Eventually, though you will burn out. Real life catches up to you. Your friends that you’ve been canceling on every single week because you’ve been training start wondering what’s up? Are we still friends? If you have a family your kid ends up having a school obligation that means that you can’t train. Eventually, you look at your budget and you have to decide if I want to have groceries in the kitchen or that really sweet new Danaher DVD. Or your body eventually starts giving out because you are not giving yourself time to rest.

So you miss a class. You think to yourself that’s okay I’ll just go tomorrow. But then you don’t go tomorrow. You tell yourself you’ll go the next day it’s fine you can miss two days in a row. Well, guess what, you don’t go next day either. The next thing you know it’s been three months you have not trained once and now you feel like you can’t go back. (This is BS. You can always go back.) Sound familiar?  Maybe you’re thinking of somebody right now who did this and disappeared and you never saw them again.

This is a perfect example of what Jon Acuff calls the day after perfect. For many of us, we create this perfect idea of what we think it takes to be good at jiu-jitsu. Train 7 days a week, watch Jiu-Jitsu DVDs non-stop, spent hours on YouTube, etc. Once we can’t hold ourselves up to the perfect image we created, we end up quitting because we feel inadequate. Who decided though that this is what it takes to be perfect at jiu jitsu? Some random Instragram post? Someone who is not in the same situation that you are? Chances are this image of perfection is just something that you created in your own head or was told to you by someone else struggling with perfection. 

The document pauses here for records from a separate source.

(** * wradlib.qual: radar data-quality formulas

    A shallow embedding of [wradlib/qual.py]: the two beam-height models
    ([beam_height_ft], [beam_height_ft_doviak]), [pulse_volume] and
    [beam_block_frac], followed by the properties of these formulas.

    The functions are element-wise NumPy expressions.  One broadcast
    element is modelled: a value of type [float64] is a real number or
    one of the IEEE special values [+inf], [-inf], [nan].  Arithmetic on
    finite values is exact real arithmetic (rounding, overflow and
    underflow are not modelled, and zero carries no sign); the special
    values follow NumPy's rules for invalid operations, which never
    raise: [sqrt] of a negative number and [arcsin] outside [[-1, 1]]
    are [nan], a division by zero is an infinity or [nan].  The inputs
    are NumPy arrays or scalars, as the module's docstring asks ("they
    exhibit the numpy ndarray interface"); the keyword argument
    [degrees] is a [bool] and the default of [re] is [default_re].

    Two further models cover what the one above leaves out.
    [beam_block_frac_py] is [beam_block_frac] called with plain Python
    floats, whose division raises [ZeroDivisionError] on a zero
    divisor.  [beam_height_ft_level] and [beam_height_ft_doviak_level]
    evaluate the two beam heights in IEEE binary64 at elevation 0,
    where [np.cos] and [np.sin] return exactly 1 and 0; they show the
    size of the rounding that the exact model does not have. *)

From Stdlib Require Import Floats.
From Stdlib Require Import Reals Lra Psatz.

(* Decimal constants such as 0.00002 denote the nearest double, as they
   do in Python. *)
Set Warnings "-inexact-float".

Local Open Scope R_scope.

(** ** Values *)

Inductive float64 : Type :=
| Fin (x : R)
| PInf
| NInf
| NaN.

(** Sign of a real number, as a three-way comparison with zero. *)
Definition Rsgn (x : R) : comparison :=
  match total_order_T x 0 with
  | inleft (left _) => Lt
  | inleft (right _) => Eq
  | inright _ => Gt
  end.

(** The infinity of a given sign; the sign of zero gives [nan]
    (as in [0 * inf] and [0 / 0]). *)
Definition inf_of (c : comparison) : float64 :=
  match c with
  | Lt => NInf
  | Eq => NaN
  | Gt => PInf
  end.

(** ** Arithmetic operators of NumPy scalars *)

Definition fadd (u v : float64) : float64 :=
  match u, v with
  | NaN, _ | _, NaN => NaN
  | Fin a, Fin b => Fin (a + b)
  | PInf, NInf | NInf, PInf => NaN
  | PInf, _ | _, PInf => PInf
  | NInf, _ | _, NInf => NInf
  end.

Definition fopp (v : float64) : float64 :=
  match v with
  | Fin a => Fin (- a)
  | PInf => NInf
  | NInf => PInf
  | NaN => NaN
  end.
(** * OpenAI functions agent: a shallow embedding of
      [langchain/agents/openai_functions_agent/base.py]

    The module is glue between a chat model with function calling and an
    agent loop.  Its effects are the calls it makes to the language model and
    the Python exceptions it raises; both are explicit here: a computation is
    a function from the log of model calls made so far to an outcome (a value
    or a raised exception) and the extended log.

    Keyword mappings ([**kwargs]) are finite maps from names to Python values.
    The [kwargs] of [plan], [aplan] and [return_stopped_response] is the
    mapping after Python has bound the explicit parameters of that function;
    a call that passes a mapping on ([f(steps, **kw)]) is modelled with the
    binding Python performs: entries named after parameters of the callee
    are bound to them, or clash with arguments already given. *)

From Stdlib Require Import String Ascii ZArith List Lia.
From stdpp Require Import base option list sorting strings pretty gmap fin_maps.

#[local] Set Warnings "-clear-no-such-hyp".

(** ** Data model *)

(** Decoded JSON, the [tool_input] of an action. *)
#[warnings="-register-all"] Inductive json : Type :=
| JNull
| JBool (b : bool)
| JNum (n : Z)
| JStr (s : string)
| JArr (items : list json)
| JObj (fields : list (string * json)).

(** [additional_kwargs["function_call"]] of an AI message. *)
Record FunctionCall : Type := mkFunctionCall {
  fc_name : string;
  fc_arguments : string
}.

(** [langchain_core.messages]: the four message kinds the agent handles. *)
Inductive BaseMessage : Type :=
| SystemMessage (content : string)
| HumanMessage (content : string)
| AIMessage (content : string) (function_call : option FunctionCall)
| FunctionMessage (name : string) (content : string).

Definition content (m : BaseMessage) : string :=
  match m with
  | SystemMessage c | HumanMessage c | AIMessage c _ | FunctionMessage _ c => c
  end.

Definition function_call (m : BaseMessage) : option FunctionCall :=
  match m with
  | AIMessage _ fc => fc
  | _ => None
  end.

(** [langchain_core.agents] *)
Record AgentAction : Type := mkAgentAction {
  tool : string;
  tool_input : json;
  log : string
}.

Record AgentFinish : Type := mkAgentFinish {
  return_values : gmap string string;
  finish_log : string
}.

(** [Union[AgentAction, AgentFinish]] *)
Inductive AgentDecision : Type :=
| Action (a : AgentAction)
| Finish (f : AgentFinish).

(** [Tuple[AgentAction, str]] *)
Definition IntermediateStep : Type := AgentAction * string.

(** Python values that travel through keyword mappings and f-strings. *)
Inductive PyValue : Type :=
| VStr (s : string)
| VBool (b : bool)
| VNames (names : list string)
| VMessages (messages : list BaseMessage)
| VSteps (steps : list IntermediateStep)
| VAction (a : AgentAction).

(** [langchain_core.tools.BaseTool], as far as the agent reads it. *)
Record BaseTool : Type := mkBaseTool {
  name : string;
  description : string;
  args : json
}.

(** The function schema offered to the model for one tool. *)
Record FunctionDescription : Type := mkFunctionDescription {
  fd_name : string;
  fd_description : string;
  fd_parameters : json
}.

(** [Callbacks]: [None], or whatever object the caller passes; the agent
    hands it to the model as it is. *)
Definition Callbacks : Type := option PyValue.

(** ** Exceptions and outcomes *)

Inductive Exception : Type :=
| ValueError (msg : string)
| KeyError (key : string)
| TypeError (msg : string)
| OutputParserException (msg : string)
| ModelError (msg : string).

Inductive Outcome (A : Type) : Type :=
| Returns (a : A)
| Raises (e : Exception).
Arguments Returns {A} a.
Arguments Raises {A} e.

(** ** The language model and the log of calls made to it *)

Inductive EntryPoint : Type := PredictMessages | APredictMessages | Invoke.

Record ModelCall : Type := mkModelCall {
  entry : EntryPoint;
  call_messages : list BaseMessage;
  call_functions : option (list FunctionDescription);
  call_callbacks : Callbacks
}.

(** [BaseLanguageModel]: a black box answering a message list and an optional
    list of function schemas with one message, or failing. *)
Record BaseLanguageModel : Type := mkLLM {
  predict_messages :
    list BaseMessage → option (list FunctionDescription) → Outcome BaseMessage;
  apredict_messages :
    list BaseMessage → option (list FunctionDescription) → Outcome BaseMessage;
  invoke :
    list BaseMessage → option (list FunctionDescription) → Outcome BaseMessage
}.

(** Computations: state passing over the call log, with exceptions. *)
Definition Py (A : Type) : Type := list ModelCall → Outcome A * list ModelCall.

Definition ret {A} (a : A) : Py A := λ s, (Returns a, s).
Definition raise {A} (e : Exception) : Py A := λ s, (Raises e, s).
Definition lift {A} (o : Outcome A) : Py A := λ s, (o, s).
Definition bind {A B} (m : Py A) (k : A → Py B) : Py B :=
  λ s, match m s with
       | (Returns a, s') => k a s'
       | (Raises e, s') => (Raises e, s')
       end.

Declare Scope py_scope.
Delimit Scope py_scope with py.
Notation "'do' x '<-' m ';' k" := (bind m (λ x, k))
  (at level 10, x name, m at level 100, k at level 200,
   format "'[v' 'do'  x  '<-'  m ';' '/' k ']'") : py_scope.
Open Scope py_scope.

Definition result {A} (r : Outcome A * list ModelCall) : Outcome A := fst r.
Definition calls {A} (r : Outcome A * list ModelCall) : list ModelCall := snd r.

(** One call to the model through entry point [ep]. *)
Definition call_model (ep : EntryPoint) (llm : BaseLanguageModel)
    (messages : list BaseMessage) (functions : option (list FunctionDescription))
    (callbacks : Callbacks) : Py BaseMessage :=
  λ s,
    let answer :=
      match ep with
      | PredictMessages => predict_messages llm messages functions
      | APredictMessages => apredict_messages llm messages functions
      | Invoke => invoke llm messages functions
      end in
    (answer, s ++ [mkModelCall ep messages functions callbacks]).

(** ** The Python runtime the module relies on

    [json.loads] / [json.dumps] and [str()] of objects are outside the module;
    the development is parametric in them. *)
Class PythonRuntime : Type := {
  json_loads : string → option json;
  json_dumps : json → string;
  py_str : PyValue → string
}.

(** What [f"{v}"] interpolates: a [str] is inserted as it is. *)
Definition fstr `{PythonRuntime} (v : PyValue) : string :=
  match v with
  | VStr s => s
  | _ => py_str v
  end.

(** ** Collaborators of the module *)

(** [PromptValue]: what [format_prompt] returns. *)
Record PromptValue : Type := mkPromptValue {
  to_messages : list BaseMessage
}.

(** [BasePromptTemplate]: the declared variables and the renderer. *)
Record BasePromptTemplate : Type := mkPrompt {
  input_variables : list string;
  format_prompt : gmap string PyValue → Outcome PromptValue
}.

(** Slots of a chat template.  A human template is kept in parsed form, so
    [from_template("{input}")] is [[Var "input"]]. *)
Inductive TemplatePiece : Type := Lit (s : string) | Var (k : string).

Inductive MessageLike : Type :=
| Static (m : BaseMessage)
| HumanMessagePromptTemplate (template : list TemplatePiece)
| MessagesPlaceholder (variable_name : string).

Record ChatPromptTemplate : Type := mkChatPrompt {
  messages : list MessageLike
}.

Definition piece_variables (p : TemplatePiece) : list string :=
  match p with Lit _ => [] | Var k => [k] end.

Definition slot_variables (m : MessageLike) : list string :=
  match m with
  | Static _ => []
  | HumanMessagePromptTemplate t => t ≫= piece_variables
  | MessagesPlaceholder k => [k]
  end.

Section Agent.
Context `{PythonRuntime}.

(** Modelled from the spec: [format_tool_to_openai_function] of
    [langchain/tools/render.py] is not among the sources; the spec has each
    offered schema carry the tool's name, description and parameter shape. *)
Definition format_tool_to_openai_function (t : BaseTool) : FunctionDescription :=
  {| fd_name := name t; fd_description := description t; fd_parameters := args t |}.

(** Modelled from the spec: the history formatter
    [format_to_openai_function_messages] of
    [langchain/agents/format_scratchpad/openai_functions.py] is not among the
    sources.  Per the spec each step contributes an ai message carrying the
    recorded function-call request (tool name and serialized arguments) and
    then a function-result message carrying the observation, tagged with the
    tool's name; steps are taken in order. *)
Definition _convert_agent_action_to_messages
    (agent_action : AgentAction) (observation : string) : list BaseMessage :=
  [ AIMessage ""
      (Some {| fc_name := tool agent_action;
               fc_arguments := json_dumps (tool_input agent_action) |});
    FunctionMessage (tool agent_action) observation ].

One way to combat this early burn out is avoiding the trap of overtraining. I am a big fan of choosing only a few days a week to train and having balance in your training and real life. Unless you are single, have no family, have no job, and any other obligations chances our life is going to get in the way of training. At my gym 10th Planet Van Nuys Coach Alder talks about having a schedule constantly. Having a schedule makes it possible to be flexible with life. I know that every Tuesday and Thursday I am planning to go to jiu-jitsu at 8pm. This means that I schedule the other aspects of my life so I can go on these days. I don’t plan activities on these days and if something should come up I find either another day to train or I make time on these days to do something to help myself grow in Jiu Jitsu. If I can’t make it that’s fine too. Jiu jitsu is not going anywhere. It will be there tomorrow.

If you are ever faced with this situation remember, there is always tomorrow. Don’t let perfection and this false image we have created with social media of what it takes to get good demoralize you from training. Jiu jitsu is a very personal journey and everyone’s journey will be different. Don’t let the day after perfect keep you from taking this journey.